Convergent transcription is detected at Igh switch regions in early G1 cells. (A) Experimental layout of the double-sorting strategy to isolate live early G1 cells. After 6-h nocodazole treatment, the Fucci-EGFP⁺ B cells (mostly M phase) were sorted and replated in nocodazole-free medium for 1.5 h. After the second sort, EGFP⁻ small cells (mostly early G1) were purified (see Materials and methods). (B) FACS analysis of the double-sorting strategy. At each step, a small aliquot of cells was fixed and stained with DAPI (quality control, #1–#5). G1, G2/M, and late M populations (including cells in cytokinesis) are indicated on the representative plots. (C) GRO-Seq and convergent transcription (ConvT) profiles at the Igh locus in early G1 cells.

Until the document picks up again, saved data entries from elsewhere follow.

(** The pid is new: there is an element for it. *)
Lemma table_alloc p s (Q : nat -> state -> Prop) : (0 < p)%Z -> table_inv (steady {{ absent := eq p }}) s ->
  (forall i s', table_inv steady s' -> Q i s') -> wpM K (alloc_tcb p) s Q (fun _ => True).
Proof.
  intros Hp Hs HQ. unfold alloc_tcb. wp1. wp1. wp1. unfold tcbtabsize. wp1. wp1.
  set (full := (_ =? _)%Z).
  assert (Hexp : wpM K (when full expand_tcbtab) s (fun _ s' => table_inv (steady {{ absent := eq p }}) s'
            /\ (nprocs (procs s') < Z.of_nat (length (tcbtab (procs s'))))%Z) (fun _ => True)).
  { destruct Hs as (HC & HE & HT & HF). simpl in HT. rewrite Z.add_0_r in HT.
    pose proof (table_count _ _ _ HT) as Hc. pose proof (live_pids_length (tcbtab (procs s))) as Hle.
    subst full. wp1.
    - assert (Hs : table_inv (steady {{ absent := eq p }}) s).
      { split_and!; [exact HC|exact HE| |exact HF]. simpl. by rewrite Z.add_0_r. }
      pose proof (table_expand _ s Hs) as [_ Hs1]. unfold expand_tcbtab. wp1. split; [exact Hs1|].
      change (nprocs (procs s) < Z.of_nat (length (tcbtab (procs s) ++ repeat slot0 (length (tcbtab (procs s))))))%Z.
      rewrite length_app, repeat_length. pose proof (table_nonempty _ _ _ HT). lia.
    - split; [|lia]. split_and!; [exact HC|exact HE| |exact HF]. simpl. by rewrite Z.add_0_r. }
  eapply wpM_mono; [exact Hexp| |done]. clear Hexp. intros [] s1 [(HC & HE & HT & HF) Hlt].
  simpl in HT. rewrite Z.add_0_r in HT. wp1. wp1.
  destruct (unused_exists _ _ HT Hlt) as (i & t & Hfind). rewrite Hfind.
  apply list_find_Some in Hfind as (Hi & Hun & _).
  assert (Ht0 : pid_of t = 0%Z).
  { pose proof (table_used _ _ _ HT i t Hi (not_elem_of_nil i)) as Hu. unfold unused in Hun. fold (in_use t) in Hun.
    rewrite Hu in Hun. by destruct (Z.eqb_spec (pid_of t) 0). }
  wp1. apply wp_mod_slot. intros t' Ht'. wp1.
  apply (wp_ok (table_inv (steady {{ pending := 1%Z }}))).
  - apply table_on_tcb, view_alloc_fields.
  - split_and!; [exact HC|exact HE| |by intros q []].
    apply (table_ok_eq _ _ (Z.succ (nprocs (procs s1)))); [|done].
    apply (table_ok_fill _ _ i t _ p); try done. by apply HF.
  - intros [] s2 (HC2 & HE2 & HT2 & HF2). unfold set_nprocs. wp1. wp1. wp1. apply HQ.
    split_and!; [exact HC2|exact HE2| |exact HF2]. eapply table_ok_eq; [exact HT2|]. simpl. unfold constant. lia.
Qed.

(** ** Looking up, and the children *)

Lemma pid_is_live D tab n i t p : table_ok D tab n -> D = [] -> (0 < p)%Z -> tab !! i = Some t ->
  Is_true (pid_is p t) <-> pid_of t = p.
Proof.
  intros HT -> Hp Hi. unfold pid_is. fold (in_use t) (pid_of t).
  rewrite (table_used _ _ _ HT i t Hi (not_elem_of_nil i)).
  destruct (Z.eqb_spec (pid_of t) p), (Z.eqb_spec (pid_of t) 0); simpl; split; intros; (done || lia).
Qed.
(** Two elements have different pids. *)
Lemma pids_distinct tab i j t t' : NoDup (live_pids tab) -> j < i -> tab !! i = Some t -> tab !! j = Some t' ->
  pid_of t <> 0%Z -> pid_of t' <> pid_of t.
Proof.
  intros Hd Hlt Hi Hj Hp He. rewrite <- (take_drop_middle tab i t Hi) in Hd.
  change (t :: ?l) with ([t] ++ l) in Hd. rewrite !live_pids_app in Hd. apply NoDup_app in Hd as (_ & Hd & _).
  apply (Hd (pid_of t)).
  - apply elem_of_live. split; [done|]. exists j, t'. split; [by rewrite lookup_take_lt|done].
  - rewrite live_pids_one. destruct (Z.eqb_spec (pid_of t) 0); [done|]. left.
Qed.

Sense (light blue) and antisense transcription (dark blue) are displayed. ConvT regions are shown as green bars, and the numbers indicate the levels of ConvT, which were calculated by the geometric means of sense and antisense transcription reads as described previously (Meng et al., 2014). The arrow shows the direction of sense transcription. Two independent experiments were performed.

Figure 5.

Extended presence of AID in the nucleus causes more mutations. (A) Relative mutation rates at 5′-Sμ, AID off-target sites (Cd83, Pax5, Apobec3, Ly6e, and Il4ra), and non-AID targets (Cμ, Cγ1, and Cd3e), revealed by MutPE-Seq. *, P < 0.05; **, P < 0.01, one-tailed bootstrap test. Two independent experiments were performed. (B) Proposed model. AID induces deamination at the Igh gene only during a short time window in early G1. Before then, although AID has spatial contact with chromosomes after breakdown of the nuclear envelope (NE), chromosomal DNA is condensed and not available for deamination. Shortly thereafter, AID is quickly exported into the cytoplasm by Crm1-mediated nuclear export. During the rest of the cell cycle, AID is cytoplasmic and no significant AID activity is detected. Therefore, this limited time window for AID to induce deamination is the combined consequence of transient nuclear residence of AID and the recovered transcription in the early G1 phase. The AID-induced uracil in this short time period is processed in G1 to enable SHM and CSR.